Scientific classification
- Kingdom: Animalia
- Phylum: Mollusca
- Class: Gastropoda
- Superorder: Hygrophila
- Family: Lymnaeidae
- Genus: Radix
- Species: R. natalensis
- Binomial name: Radix natalensis (Krauss, 1848)
- Synonyms: See list

= Radix natalensis =

- Authority: (Krauss, 1848)
- Conservation status: LC
- Synonyms: See list

Species of gastropod

Radix natalensis is a species of freshwater snail, an aquatic gastropod mollusc in the family Lymnaeidae.
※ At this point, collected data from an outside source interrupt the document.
(* ===== verification/ProvReqProofs.v ===== *)
(** What the processors of provisioning requests guarantee (ProvReq.v). *)
From Stdlib Require Import Ascii String.
From stdpp Require Import prelude gmap strings pretty list numbers fin_maps.
From S2P Require Import Prelude Api Drain Framework ProvReq.
Local Open Scope Z_scope.
Local Open Scope ca_scope.

Section conditions.
Context `{PA : !ProvReqApi} `{SC : !StatusConditions} {Template : Type}.
Abbreviation PR := (ProvisioningRequest Template).
Implicit Types (pr : PR) (l : list Condition) (t : string).

(** ** Conditions *)

Lemma condition_loop c l : ∀ acc found, foldl (condition_step c) (acc, found) l =
  (acc ++ ((λ c', if bool_decide (CondType c' = CondType c) then c else c') <$> l),
   found || existsb (λ c', bool_decide (CondType c' = CondType c)) l).
Proof.
  induction l as [|c' l IH]; intros acc found; simpl; [by rewrite app_nil_r, orb_false_r|].
  unfold condition_step at 2. simpl. case_bool_decide; rewrite IH, <- app_assoc; simpl; [by rewrite orb_true_r|done].
Qed.

(** The conditions after an update with a condition of a known type. *)
Definition updated l (c : Condition) : list Condition :=
  if existsb (λ c', bool_decide (CondType c' = CondType c)) l
  then (λ c', if bool_decide (CondType c' = CondType c) then c else c') <$> l else l ++ [c].

Lemma AddOrUpdate_updated pr t status reason message now : t ∈ [Provisioned; BookingExpired; Failed; Accepted] →
  StatusConditions_ (AddOrUpdateCondition pr t status reason message now) =
    updated (StatusConditions_ pr) (mkCond t status (PrGeneration pr) now reason message).
Proof.
  intros Ht. unfold AddOrUpdateCondition, updated. simpl. rewrite bool_decide_true by done. rewrite condition_loop. simpl. by destruct (existsb _ _).
Qed.

Lemma find_updated_same l c : FindStatusCondition (updated l c) (CondType c) = Some c.
Proof.
  rewrite find_condition. unfold updated. induction l as [|c' l IH]; simpl; [by rewrite decide_True|].
  destruct (decide (CondType c' = CondType c)) as [Hc|Hc].
  - rewrite bool_decide_true by done. simpl. rewrite ?bool_decide_true by done. by rewrite decide_True.
  - rewrite bool_decide_false by done. simpl. destruct (existsb _ l); simpl.
    + rewrite ?bool_decide_false by done. rewrite decide_False by done. destruct (list_find _ _) as [[i x]|] eqn:Hl; [|done].
      simpl in *. by simplify_eq.
    + rewrite decide_False by done. destruct (list_find _ _) as [[i x]|] eqn:Hl; [|done]. simpl in *. by simplify_eq.
Qed.

Lemma find_updated_other l c t : t ≠ CondType c → FindStatusCondition (updated l c) t = FindStatusCondition l t.
Proof.
  intros Ht. rewrite !find_condition. unfold updated.
  assert (∀ f : Condition → Condition, (∀ c', f c' = c' ∨ (f c' = c ∧ CondType c' = CondType c)) →
    snd <$> list_find (λ c, CondType c = t) (f <$> l) = snd <$> list_find (λ c, CondType c = t) l) as Hf.
  { intros f Hf. induction l as [|c' l IH]; [done|]. csimpl.
    assert (CondType (f c') = t ↔ CondType c' = t) as Hiff by (destruct (Hf c') as [->|[-> ->]]; split; congruence).
    destruct (decide (CondType c' = t)) as [H|H].
    - rewrite decide_True by (by apply Hiff). simpl. destruct (Hf c') as [->|[_ H']]; [done|congruence].
    - rewrite decide_False by (by rewrite Hiff). destruct (list_find _ (f <$> l)) as [[i x]|], (list_find _ l) as [[j y]|]; simpl in *; try done; by simplify_eq. }
  destruct (existsb _ l); [apply Hf; intros c'; case_bool_decide; [by right|by left]|].
  clear Hf. induction l as [|c' l IH]; simpl; [by rewrite decide_False|]. destruct (decide _); [done|].
  destruct (list_find _ (l ++ [c])) as [[i x]|], (list_find _ l) as [[j y]|]; simpl in *; try done; by simplify_eq.
Qed.

Lemma types_updated l c : NoDup (CondType <$> l) → NoDup (CondType <$> updated l c).
Proof.
  intros Hnd. unfold updated. destruct (existsb _ l) eqn:He.
  - rewrite <- list_fmap_compose. erewrite list_fmap_ext; [exact Hnd|]. intros i c' _. simpl. by case_bool_decide.
  - rewrite fmap_app. apply NoDup_app. split; [done|]. split; [|apply NoDup_singleton].
    intros t Ht ->%list_elem_of_singleton. apply list_elem_of_fmap in Ht as (c' & Hc' & Hin). apply not_true_iff_false in He.
    apply He, existsb_exists. exists c'. split; [by apply list_elem_of_In|]. by rewrite bool_decide_true.
Qed.

(** C37. Setting a condition of one of the four types makes it the condition of
    its type, with the generation, the time and the texts given; the conditions
    of the other types, their order and every other field stay, and a list with
    one condition for each type keeps being one. A condition of another type
    changes nothing. *)
Theorem condition_update_exact pr t status reason message now :
  let pr' := AddOrUpdateCondition pr t status reason message now in
  SetConditions pr' (StatusConditions_ pr) = pr ∧
  (NoDup (CondType <$> StatusConditions_ pr) → NoDup (CondType <$> StatusConditions_ pr')) ∧
  (∀ t', t' ≠ t → FindStatusCondition (StatusConditions_ pr') t' = FindStatusCondition (StatusConditions_ pr) t') ∧
  (t ∈ [Provisioned; BookingExpired; Failed; Accepted] →
     FindStatusCondition (StatusConditions_ pr') t = Some (mkCond t status (PrGeneration pr) now reason message)) ∧
  (t ∉ [Provisioned; BookingExpired; Failed; Accepted] → pr' = pr).
Proof.
  cbv zeta. destruct (decide (t ∈ [Provisioned; BookingExpired; Failed; Accepted])) as [Ht|Ht].
  - rewrite !AddOrUpdate_updated by done. split; [by destruct pr|]. split; [apply types_updated|].
    split; [intros t' Hne; by apply find_updated_other|]. split; [|done].
    intros _. apply (find_updated_same _ (mkCond t status (PrGeneration pr) now reason message)).
  - assert (AddOrUpdateCondition pr t status reason message now = pr) as ->.
    { unfold AddOrUpdateCondition. rewrite bool_decide_false by done. by destruct pr. }
    split; [by destruct pr|]. split; [done|]. split; [done|]. by split.
Qed.
End conditions.

(** ** Expiring requests *)

Section refresh.
Context `{PA : !ProvReqApi} `{SC : !StatusConditions} {Template W : Type} `{PC : !ProvReqClient Template W}.
Abbreviation PR := (ProvisioningRequest Template).
Context (maxUpdated : Z) (instance : string).
Implicit Types (pr : PR) (prs : list PR) (w : W).

(** A supported request that is neither expired nor failed. *)
Definition live pr : bool :=
  SupportedProvisioningClass pr instance &&
  negb (IsStatusConditionTrue (StatusConditions_ pr) BookingExpired || IsStatusConditionTrue (StatusConditions_ pr) Failed).

(** The reservation of a provisioned request ran out, or the request is too old. *)
Definition booking_over now pr : bool :=
  live pr && match FindStatusCondition (StatusConditions_ pr) Provisioned with
             | Some c => bool_decide (CondStatus c = ConditionTrue) && (LastTransitionTime c + defaultReservationTime <? now)
             | None => false
             end.
Definition too_old now pr : bool :=
  live pr && negb (IsStatusConditionTrue (StatusConditions_ pr) Provisioned) && (PrCreationTimestamp pr + defaultExpirationTime <? now).

Lemma refresh_step_spec w (expired failed : list nat) i pr : refresh_step maxUpdated instance w (expired, failed) (i, pr) =
  if maxUpdated <=? ⟪ expired ⟫ then None
  else if booking_over (pr_Now w) pr then Some (expired ++ [i], failed)
  else if too_old (pr_Now w) pr && (⟪ failed ⟫ <? maxUpdated - ⟪ expired ⟫) then Some (expired, failed ++ [i])
  else Some (expired, failed).
Proof.
  unfold refresh_step, booking_over, too_old, live. destruct (_ <=? _); [done|].
  destruct (SupportedProvisioningClass pr instance); [|done]. simpl.
  destruct (IsStatusConditionTrue _ BookingExpired || _); [done|]. simpl. unfold IsStatusConditionTrue.
  destruct (FindStatusCondition _ Provisioned) as [c|]; simpl.
  - case_bool_decide; simpl; [by destruct (_ <? _)|]. rewrite andb_comm. by destruct (_ <? _), (_ <? _).
  - rewrite andb_comm. by destruct (_ <? _), (_ <? _).
Qed.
This species occurs widely in Africa. It is a major intermediate host for Fasciola gigantica in Africa. Placement of this species in the genus Radix was confirmed by Correa et al. (2010).

== Distribution ==
Radix natalensis is a widespread species in Africa, occurring from northern Africa to southern Africa:

- Northern Africa: Algeria, Tunisia, Egypt, Sudan. There are also findings of distribution of Radix natalensis in Algeria 8–10,000 years ago. In Egypt it has been detected in water bodies of the Nile Delta.
- Western Africa: Benin, Burkina Faso, Côte d'Ivoire, Gambia, Ghana, Guinea, Guinea-Bissau, Liberia, Mali, Niger, Nigeria and Senegal,
- Eastern Africa: Burundi, Djibouti, Eritrea, Ethiopia, Kenya, Malawi, Mozambique, Somalia, Tanzania, Uganda, Zambia and Zimbabwe.
- Central Africa: Angola, Cameroon, Central African Republic, Chad, Democratic Republic of the Congo, Republic of the Congo, Equatorial Guinea and Gabon.
- Southern Africa: Botswana, Namibia, South Africa and Zimbabwe.
- Madagascar

The type locality is in "pools in Port Natal", which today is Durban, South Africa.

== Description ==
Radix natalensis was described by the German scientist and traveller Christian Ferdinand Friedrich Krauss in 1848.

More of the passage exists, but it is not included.